Two capacitors, two resistors and a battery

[Theelectricchild]

Hey guys I am a bit stuck as to what to do here... we haven't covered much on RC circuits yet and id like to learn how to do this properly.

Two 6.0µF capacitors, two 2.2 kiloOhm resistors, and a 12 V source are connected in SERIES. Starting from the uncharged state how long does it take for the current to drop from its initial value to 1.50 mA?

i KNow i need to use the exponential function, but what must i do with the fact that its in series? Any help would be appreciated thanks!

 

[quantumdude]

What's the equivalent resistance of two resistors in series?

What's the equivalent capacitance of two capacitors in series?

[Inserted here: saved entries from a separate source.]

(** C10: with a trie that keeps its contract, every string returned by
    [findClosestCommands] is a name stored in the commands tree that
    starts with the query or is at distance at most one from it; and the
    result begins with the prefix matches, all of them, in ascending
    order, followed by the names added for their distance. *)
Theorem findClosestCommands_sound (commandsTree : Suggest.CommandsTree)
  (dist : string -> string -> Z) (command : string) :
  Suggest.trieContract commandsTree ->
  let result := Suggest.findClosestCommands commandsTree dist command in
  let matches := Suggest.PrefixMatch commandsTree command in
  (forall x, In x result ->
             In x (Suggest.Walk commandsTree)
             /\ (HasPrefix x command = true \/ (dist command x <= 1)%Z))
  /\ exists front extra,
       result = (front ++ extra)%list
       /\ Permutation front matches
       /\ Sorted Suggest.le front
       /\ forall x, In x extra ->
                    In x (Suggest.Walk commandsTree)
                    /\ (dist command x <= 1)%Z.
Proof.
  intros Hc result matches. subst result matches.
  unfold Suggest.findClosestCommands.
  destruct (SuggestFacts.second_loop dist command
              (Suggest.Walk commandsTree)
              (Suggest.sortStrings (Suggest.PrefixMatch commandsTree command)))
    as (extra & -> & Hex).
  split.
  - intros x Hx. apply in_app_or in Hx. destruct Hx as [Hx | Hx].
    + apply (Permutation_in _ (SuggestFacts.sortStrings_perm _)) in Hx.
      destruct (Hc command x Hx) as [Hw Hp]. split; [exact Hw | left; exact Hp].
    + destruct (Hex x Hx) as [Hw Hd]. split; [exact Hw | right; exact Hd].
  - exists (Suggest.sortStrings (Suggest.PrefixMatch commandsTree command)),
           extra.
    split; [reflexivity |].
    split; [apply SuggestFacts.sortStrings_perm |].
    split; [apply SuggestFacts.sortStrings_sorted | exact Hex].
Qed.

Lemma sampleTree_contract : Suggest.trieContract Suggest.sampleTree.
Proof.
  intros key x. unfold Suggest.sampleTree. cbn [Suggest.PrefixMatch Suggest.Walk].
  intros H. apply filter_In in H. exact H.
Qed.

Lemma findClosestCommands_sound_witness :
  Suggest.findClosestCommands Suggest.sampleTree Suggest.distance "s"
  = ["share"; "stat"]
  /\ forall x,
       In x (Suggest.findClosestCommands Suggest.sampleTree
               Suggest.distance "s") ->
       In x (Suggest.Walk Suggest.sampleTree)
       /\ (HasPrefix x "s" = true \/ (Suggest.distance "s" x <= 1)%Z).
Proof.
  split; [vm_compute; reflexivity |].
  exact (proj1 (findClosestCommands_sound Suggest.sampleTree
                  Suggest.distance "s" sampleTree_contract)).
Defined.

(** * More properties of [main.go] *)

(** ** The order of the suggestions *)

Module OrderFacts.
Import Suggest MainGo.

Lemma le_cases (a b : string) :
  le a b <-> a = b \/ String_as_OT.lt a b.
Proof.
  unfold le, String.leb.
  pose proof (String_as_OT.cmp_eq a b) as He.
  pose proof (String_as_OT.cmp_lt a b) as Hl.
  pose proof (String_as_OT.cmp_antisym a b) as Ha.
  pose proof (String_as_OT.cmp_lt b a) as Hl'.
  unfold String_as_OT.cmp in *.
  destruct (String.compare a b) eqn:E.
  - split; [intros _; left; apply He; reflexivity | reflexivity].
  - split; [intros _; right; apply Hl; reflexivity | reflexivity].
  - split; [discriminate |].
    intros [H | H].
    + apply He in H. discriminate.
    + apply Hl in H. discriminate.
Qed.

Answer those, and you can reduce the circuit to a simple RC circuit.

 

[M98Ranger]

Hi there,

Thank you for reaching out and sharing your question with us. It's great that you are looking to learn and understand RC circuits better.

To solve this problem, we will need to use the equation for the time constant (τ) of an RC circuit, which is given by τ = RC, where R is the total resistance and C is the total capacitance in the circuit. In this case, the total capacitance is the sum of the two 6.0µF capacitors, which gives us 12.0µF. The total resistance is the sum of the two 2.2 kiloOhm resistors, which gives us 4.4 kiloOhms.

Now, since the circuit is in series, the current flowing through each component will be the same. This means that the initial current is equal to the current at any given time, which we will call I. So, using Ohm's Law, we can write I = V/R, where V is the battery voltage and R is the total resistance. Substituting in the values, we get I = 12 V/4.4 kiloOhms = 2.727 mA.

Now, we can use the equation for the charge on a capacitor (Q) at any given time (t), which is given by Q = Q0e^(-t/τ), where Q0 is the initial charge on the capacitor and τ is the time constant. Since the capacitors are initially uncharged, Q0 = 0. So, we can rearrange the equation to get t = -τ ln(Q/Q0). Substituting in the values, we get t = -4.4 kiloOhms * ln(1.50 mA/2.727 mA) = 3.07 seconds.

Therefore, it will take approximately 3.07 seconds for the current to drop from its initial value to 1.50 mA in this circuit.

I hope this helps you understand how to approach and solve this type of problem. If you have any further questions or need clarification, please don't hesitate to ask. Keep up the good work in your studies!